▶ Material supplied:
==============================

Fixpoint down_loop (fuel : nat) (i n : nat) (h : list A) : list A * nat :=
  match fuel with
  | O => (h, i)
  | S fuel =>
      let j1 := 2 * i + 1 in
      if n <=? j1 then (h, i)
      else
        let j2 := j1 + 1 in
        let j := if (j2 <? n) && Less h j2 j1 then j2 else j1 in
        if negb (Less h j i) then (h, i) else down_loop fuel j n (Swap i j h)
  end.

(** The slice, and whether the element moved. *)
Definition down (i n : nat) (h : list A) : list A * bool :=
  let '(h, i') := down_loop (length h) i n h in (h, i <? i').

Fixpoint init_loop (i : nat) (n : nat) (h : list A) : list A :=
  match i with O => h | S i => init_loop i n (down i n h).1 end.
Definition Init (h : list A) : list A := init_loop (length h / 2) (length h) h.

Definition Push (x : A) (h : list A) : list A := up (length h) (h ++ [x]).

(** [h.Pop()] of the slice: the last element. *)
Definition pop_last (h : list A) : option (list A * A) :=
  x ← h !! (length h - 1); Some (take (length h - 1) h, x).

(** An empty heap panics. *)
Definition Pop (h : list A) : option (list A * A) :=
  let n := length h - 1 in
  let h := Swap 0 n h in
  let '(h, _) := down 0 n h in
  pop_last h.

Definition Remove (i : nat) (h : list A) : option (list A * A) :=
  let n := length h - 1 in
  let h := if n =? i then h
           else
             let h := Swap i n h in
             let '(h, moved) := down i n h in
             if moved then h else up i h in
  pop_last h.

Definition Fix (i : nat) (h : list A) : list A :=
  let '(h, moved) := down i (length h) h in
  if moved then h else up i h.

(** ** Swapping *)

Lemma Swap_lookup i j h k : i < length h → j < length h →
  Swap i j h !! k = if k =? i then h !! j else if k =? j then h !! i else h !! k.
Proof.
  intros Hi Hj. unfold Swap. destruct (lookup_lt_is_Some_2 h i Hi) as [x Hx], (lookup_lt_is_Some_2 h j Hj) as [y Hy]. rewrite Hx, Hy.
  destruct (Nat.eqb_spec k i) as [->|Hki]; [rewrite list_lookup_insert_eq by (by rewrite length_insert); done|].
  rewrite list_lookup_insert_ne by done. destruct (Nat.eqb_spec k j) as [->|Hkj]; [by rewrite list_lookup_insert_eq|].
  by rewrite list_lookup_insert_ne.
Qed.

Lemma Swap_length i j h : length (Swap i j h) = length h.
Proof. unfold Swap. repeat case_match; by rewrite ?length_insert. Qed.

Lemma Swap_perm i j h : Swap i j h ≡ₚ h.
Proof.
  unfold Swap. destruct (h !! i) as [x|] eqn:Hx; [|done]. destruct (h !! j) as [y|] eqn:Hy; [|done].
  destruct (decide (i = j)) as [->|Hne].
  - rewrite list_insert_insert_eq, list_insert_id; [done|congruence].
  - apply Permutation_inj. split; [by rewrite !length_insert|].
    exists (fun k => if k =? i then j else if k =? j then i else k). split.
    + intros k k'. repeat case_match; repeat match goal with E : (_ =? _) = true |- _ => apply Nat.eqb_eq in E | E : (_ =? _) = false |- _ => apply Nat.eqb_neq in E end; lia.
    + intros k. pose proof (lookup_lt_Some _ _ _ Hx). pose proof (lookup_lt_Some _ _ _ Hy).
      destruct (Nat.eqb_spec k i) as [->|Hki]; [by rewrite list_lookup_insert_eq, Hy by (by rewrite length_insert)|].
      rewrite list_lookup_insert_ne by done. destruct (Nat.eqb_spec k j) as [->|Hkj]; [by rewrite list_lookup_insert_eq, Hx|]. by rewrite list_lookup_insert_ne.
Qed.

(** ** The order *)

Definition kf (h : list A) (i : nat) : Z := from_option key 0%Z (h !! i).

Definition child (p c : nat) : Prop := c = 2 * p + 1 ∨ c = 2 * p + 2.

(** The first [n] elements are a heap from the index [k] on. *)
Definition heap_from (k n : nat) (h : list A) : Prop := ∀ p c, k ≤ p → child p c → c < n → (kf h p ≤ kf h c)%Z.
Definition is_heap (h : list A) : Prop := heap_from 0 (length h) h.

Lemma kf_Swap i j h k : i < length h → j < length h → kf (Swap i j h) k = if k =? i then kf h j else if k =? j then kf h i else kf h k.
Proof. intros Hi Hj. unfold kf. rewrite Swap_lookup by done. by repeat case_match. Qed.

Lemma Less_spec h i j : i < length h → j < length h → Less h i j = (kf h i <? kf h j)%Z.
Proof.
  intros Hi Hj. unfold Less, kf. destruct (lookup_lt_is_Some_2 h i Hi) as [x ->], (lookup_lt_is_Some_2 h j Hj) as [y ->]. done.
Qed.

==============================

▶ Exercise description: Would you retype the lines above from the one with "if n <=? j1 then (h, i)" down to the one with "let '(h, i')", word for word, both ends included and no other lines?

▶ Task solution:
      if n <=? j1 then (h, i)
      else
        let j2 := j1 + 1 in
        let j := if (j2 <? n) && Less h j2 j1 then j2 else j1 in
        if negb (Less h j i) then (h, i) else down_loop fuel j n (Swap i j h)
  end.

(** The slice, and whether the element moved. *)
Definition down (i n : nat) (h : list A) : list A * bool :=
  let '(h, i') := down_loop (length h) i n h in (h, i <? i').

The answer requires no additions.